A Robust Semi-Analytical Method for Calculating the Response Sensitivity of a Time Delay System

[+] Author and Article Information
Mohammad H. Kurdi1

 University of Florida, Gainesville, FL 32611mhkurdi@gmail.com

Raphael T. Haftka, Tony L. Schmitz

 University of Florida, Gainesville, FL 32611

Brian P. Mann

 Duke University, Durham, NC 27708

1

Present address: Air Force Research Laboratory, Wright-Patterson Air Force Base, 2210 8th Street, B146, Wright-Patterson AFB, OH 45433.

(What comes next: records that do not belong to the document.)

(** * Mulliken population, density-of-states and bonding analysis (hotbit)

    A shallow embedding of [hotbit/analysis/mulliken.py].

    Conventions of the model.
    - Python floats are the real numbers [R]; Python/numpy complex numbers
      are pairs of reals.  All arithmetic is exact: the definitions give what
      the code computes when no operation rounds.
    - The code runs on IEEE 754 binary64 numbers, where every operation
      rounds.  A result that is one formula evaluated in the code's order is
      described by its reading over [R]; where two results are obtained by
      adding or multiplying the same numbers in different orders, they agree
      over [R] and can differ in the last bits on doubles.  Module [F64] reads
      those methods over binary64, in the order Python and numpy evaluate
      them, and decides such cases.
    - numpy arrays are lists (a matrix is a list of rows).  Indexing with an
      integer or with a list of integers raises [IndexError] out of range;
      slicing never raises and clips.  Indices are natural numbers.
    - Whole-array arithmetic ([A*B], [A-B], [np.dot], [transpose]) is modelled
      on arrays of conforming shapes; the shapes the solver guarantees are
      collected in [wf_state].
    - A Python exception is a [Raise] result; the first exception met wins. *)

From Stdlib Require Import Reals Lra Ascii String PrimFloat.
From stdpp Require Import base option list.
Open Scope R_scope.
Set Warnings "-inexact-float".

(** ** Exceptions *)

Inductive exn : Type :=
| IndexError
| AssertionError
| NotImplementedError
| ValueError
| UnboundLocalError
| AttributeError.

Inductive result (A : Type) : Type :=
| Ok (a : A)
| Raise (err : exn).
Arguments Ok {A} a.
Arguments Raise {A} err.

#[global] Instance result_ret : MRet result := λ A x, Ok x.

#[global] Instance result_bind : MBind result :=
  λ A B f m, match m with Ok a => f a | Raise err => Raise err end.

(** [l[i]] for an integer [i]. *)
Definition idx {A} (l : list A) (i : nat) : result A :=
  match l !! i with Some x => Ok x | None => Raise IndexError end.

(** [l[ix]] for a list of integers [ix] (numpy fancy indexing). *)
Definition fancy {A} (l : list A) (ix : list nat) : result (list A) :=
  mapM (idx l) ix.

(** [l[a:b]]. *)
Definition slice {A} (l : list A) (a b : nat) : list A :=
  take (b - a) (drop a l).

(** [assert b]. *)
Definition py_assert (b : bool) : result unit :=
  if b then Ok tt else Raise AssertionError.

#[global] Instance Rle_decision : RelDecision Rle := Rle_dec.

#[global] Instance Rlt_decision : RelDecision Rlt := Rlt_dec.

(** ** Complex numbers *)

Record C : Type := mkC { Re : R; Im : R }.

Definition C0 : C := mkC 0 0.

Definition RtoC (x : R) : C := mkC x 0.

Definition Cadd (a b : C) : C := mkC (Re a + Re b) (Im a + Im b).

Definition Csub (a b : C) : C := mkC (Re a - Re b) (Im a - Im b).

Definition Cmul (a b : C) : C :=
  mkC (Re a * Re b - Im a * Im b) (Re a * Im b + Im a * Re b).

Definition Cconj (a : C) : C := mkC (Re a) (- Im a).

(** A float times a complex number. *)
Definition Cscale (x : R) (a : C) : C := mkC (x * Re a) (x * Im a).

(** ** numpy helpers *)

(** [l.sum()] and [np.sum(l)], in exact arithmetic, where the order of the
    additions does not matter; [F64.np_sum] is numpy's order on doubles. *)
Definition Rsum (l : list R) : R := foldr Rplus 0 l.

Definition Csum (l : list C) : C := foldr Cadd C0 l.

(** Python's builtin [sum(l)]: a left fold starting from [0], here in exact
    arithmetic; [F64.py_sum] is the same fold on doubles. *)
Definition py_sum (l : list R) : R := foldl Rplus 0 l.

(** [l.min()] and [l.max()] raise [ValueError] on an empty array. *)
Definition np_min (l : list R) : result R :=
  match l with [] => Raise ValueError | x :: l' => Ok (foldl Rmin x l') end.

Definition np_max (l : list R) : result R :=
  match l with [] => Raise ValueError | x :: l' => Ok (foldl Rmax x l') end.

Definition ncols {A} (M : list (list A)) : nat :=
  match M with [] => 0%nat | row :: _ => length row end.

(** [M[:,j]] as a plain list, for a rectangular [M]. *)
Definition column {A} (j : nat) (M : list (list A)) : list A :=
  omap (λ row, row !! j) M.

(** [M[:,j]] with the bounds check. *)
Definition col_idx {A} (M : list (list A)) (j : nat) : result (list A) :=
  mapM (λ row, idx row j) M.

(** [M.transpose()]. *)
Definition transpose {A} (M : list (list A)) : list (list A) :=
  (λ j, column j M) <$> seq 0 (ncols M).

(** [np.sum(v*w)] for two complex vectors. *)
Definition dot (v w : list C) : C := Csum (zip_with Cmul v w).

(** [np.dot(v, M)] for a vector and a matrix. *)
Definition vecmat (v : list C) (M : list (list C)) : list C :=
  dot v <$> transpose M.

(** [np.dot(A, B)] for two matrices. *)
Definition matmul (A B : list (list C)) : list (list C) :=
  (λ row, vecmat row B) <$> A.

(** [A*B], elementwise. *)
Definition hadamard (A B : list (list C)) : list (list C) :=
  zip_with (zip_with Cmul) A B.

(** [A-B], elementwise. *)
Definition msub (A B : list (list C)) : list (list C) :=
  zip_with (zip_with Csub) A B.

(** [A*eps] for a complex matrix [A] and a real matrix [eps]. *)
Definition mscale (A : list (list C)) (eps : list (list R)) : list (list C) :=
  zip_with (zip_with (λ a x, Cscale x a)) A eps.

(** [M[r1:r2, c1:c2]]. *)
Definition block {A} (M : list (list A)) (r1 r2 c1 c2 : nat) : list (list A) :=
  (λ row, slice row c1 c2) <$> slice M r1 r2.

(** [np.sum(M)] for a complex matrix, in exact arithmetic. *)
Definition Csum2 (M : list (list C)) : C := Csum (Csum <$> M).

(** Loops whose body may raise. *)
Fixpoint foldlM {A S} (body : S → A → result S) (l : list A) (s : S) : result S :=
  match l with
  | [] => Ok s
  | x :: l' => s' ← body s x; foldlM body l' s'
  end.

(** ** External collaborators *)

(** Modelled from the spec: the AtomOrbitalMap provider ([calc.el], class
    [Elements], not part of the analysed sources).  Every atom owns the
    contiguous orbital range [[o1, o1+no)] and has a valence electron count;
    every orbital has a reference energy, an angular-momentum tag and a
    free-atom reference population. *)
Record atom_info : Type := mkAtom { o1 : nat; no : nat; valence : R }.

Record orbital_info : Type :=
  mkOrb { energy : R; angmom : nat; free_population : R }.

Record Elements : Type := mkElements {
  el_atoms : list atom_info;
  el_orb : list orbital_info
}.

(** [el.N]. *)
Definition el_N (el : Elements) : nat := length (el_atoms el).

(** [el.norb]. *)
Definition el_norb (el : Elements) : nat := length (el_orb el).

(** [el.orbitals(I, indices=True)]. *)
Definition orbitals_indices (el : Elements) (I : nat) : result (list nat) :=
  a ← idx (el_atoms el) I; Ok (seq (o1 a) (no a)).

(** [el.get_property_lists(['o1','no'])]. *)
Definition get_property_lists (el : Elements) : list (nat * nat) :=
  (λ a, (o1 a, no a)) <$> el_atoms el.

(** [el.get_valences()]. *)
Definition get_valences (el : Elements) : list R := valence <$> el_atoms el.

(** [el.orbitals(mu, basis=True)['energy']]. *)
Definition orbital_energy (el : Elements) (mu : nat) : result R :=
  o ← idx (el_orb el) mu; Ok (energy o).

(** [el.get_free_population(mu)]. *)
Definition get_free_population (el : Elements) (mu : nat) : result R :=
  o ← idx (el_orb el) mu; Ok (free_population o).

(** The converged electronic state [calc.st]; [es_G] is [st.es.G] and
    [occu_mu] is [st.occu.get_mu()]. *)
Record State : Type := mkState {
  st_nk : nat;
  st_norb : nat;
  st_wk : list R;
  st_rho : list (list (list C));
  st_S : list (list (list C));
  st_H0 : list (list (list C));
  st_wf : list (list (list C));
  st_e : list (list R);
  st_f : list (list R);
  st_dq : list R;
  es_G : list (list R);
  occu_mu : R
}.

(** The calculator.  [rep_energy] is [calc.rep.get_pair_repulsive_energy],
    [pp_energy] is [calc.pp.get_pair_energy], [coulomb_potential] is what
    [DirectCoulomb(gamma_cut)] returns from [get_potential()] once updated
    with the atoms and [st.dq], [scc] is [calc.get('SCC')]. *)
Record Calc : Type := mkCalc {
  st : State;
  el : Elements;
  fermi_level : R;
  scc : bool;
  rep_energy : nat → nat → R;
  pp_energy : nat → nat → R;
  coulomb_potential : list R
}.

(** The array shapes the solver guarantees. *)
Definition shape2 {A} (r c : nat) (M : list (list A)) : Prop :=
  length M = r ∧ Forall (λ row, length row = c) M.

Definition shape3 {A} (n r c : nat) (T : list (list (list A))) : Prop :=
  length T = n ∧ Forall (shape2 r c) T.

Record wf_state (s : State) : Prop := mk_wf_state {
  wf_wk : length (st_wk s) = st_nk s;
  wf_rho : shape3 (st_nk s) (st_norb s) (st_norb s) (st_rho s);
  wf_S : shape3 (st_nk s) (st_norb s) (st_norb s) (st_S s);
  wf_H0 : shape3 (st_nk s) (st_norb s) (st_norb s) (st_H0 s);
  wf_wf : shape3 (st_nk s) (st_norb s) (st_norb s) (st_wf s);
  wf_e : shape2 (st_nk s) (st_norb s) (st_e s);
  wf_f : shape2 (st_nk s) (st_norb s) (st_f s)
}.

(** ** class MullikenAnalysis *)

Record MullikenAnalysis : Type := mkMulliken {
  calc : Calc;
  N : nat;
  nk : nat;
  wk : list R;
  norb : nat;
  diag : list R;
  aux : list (list (list R))
}.

(** [( st.rho[k]*st.S[k].transpose() ).sum(axis=1).real] *)
Definition diag_k (rho_k S_k : list (list C)) : list R :=
  (λ row, Re (Csum row)) <$> hadamard rho_k (transpose S_k).

(** One round of [for k in range(self.nk)]: [self.diag += self.wk[k]*diag_k]. *)
Definition diag_step (s : State) (d : list R) (k : nat) : result (list R) :=
  rho_k ← idx (st_rho s) k;
  S_k ← idx (st_S s) k;
  w ← idx (st_wk s) k;
  Ok (zip_with Rplus d (Rmult w <$> diag_k rho_k S_k)).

J. Vib. Acoust 130(6), 064504 (Oct 22, 2008) (6 pages) doi:10.1115/1.2981093 History: Received October 24, 2007; Revised May 24, 2008; Published October 22, 2008

It is often necessary to establish the sensitivity of an engineering system’s response to variations in the process/control parameters. Applications of the calculated sensitivity include gradient-based optimization and uncertainty quantification, which generally require an efficient and robust sensitivity calculation method. In this paper, the sensitivity of the milling process, which can be modeled by a set of time delay differential equations, to variations in the input parameters is calculated. The semi-analytical derivative of the maximum eigenvalue provides the necessary information for determining the sensitivity of the process stability to input variables. Comparison with the central finite difference derivative of the stability boundary shows that the semi-analytical approach is more efficient and robust with respect to step size and numerical accuracy of the response. An investigation of the source of inaccuracy of the finite difference approximation found that it is caused by discontinuities associated with the iterative process of root finding using the bisection method.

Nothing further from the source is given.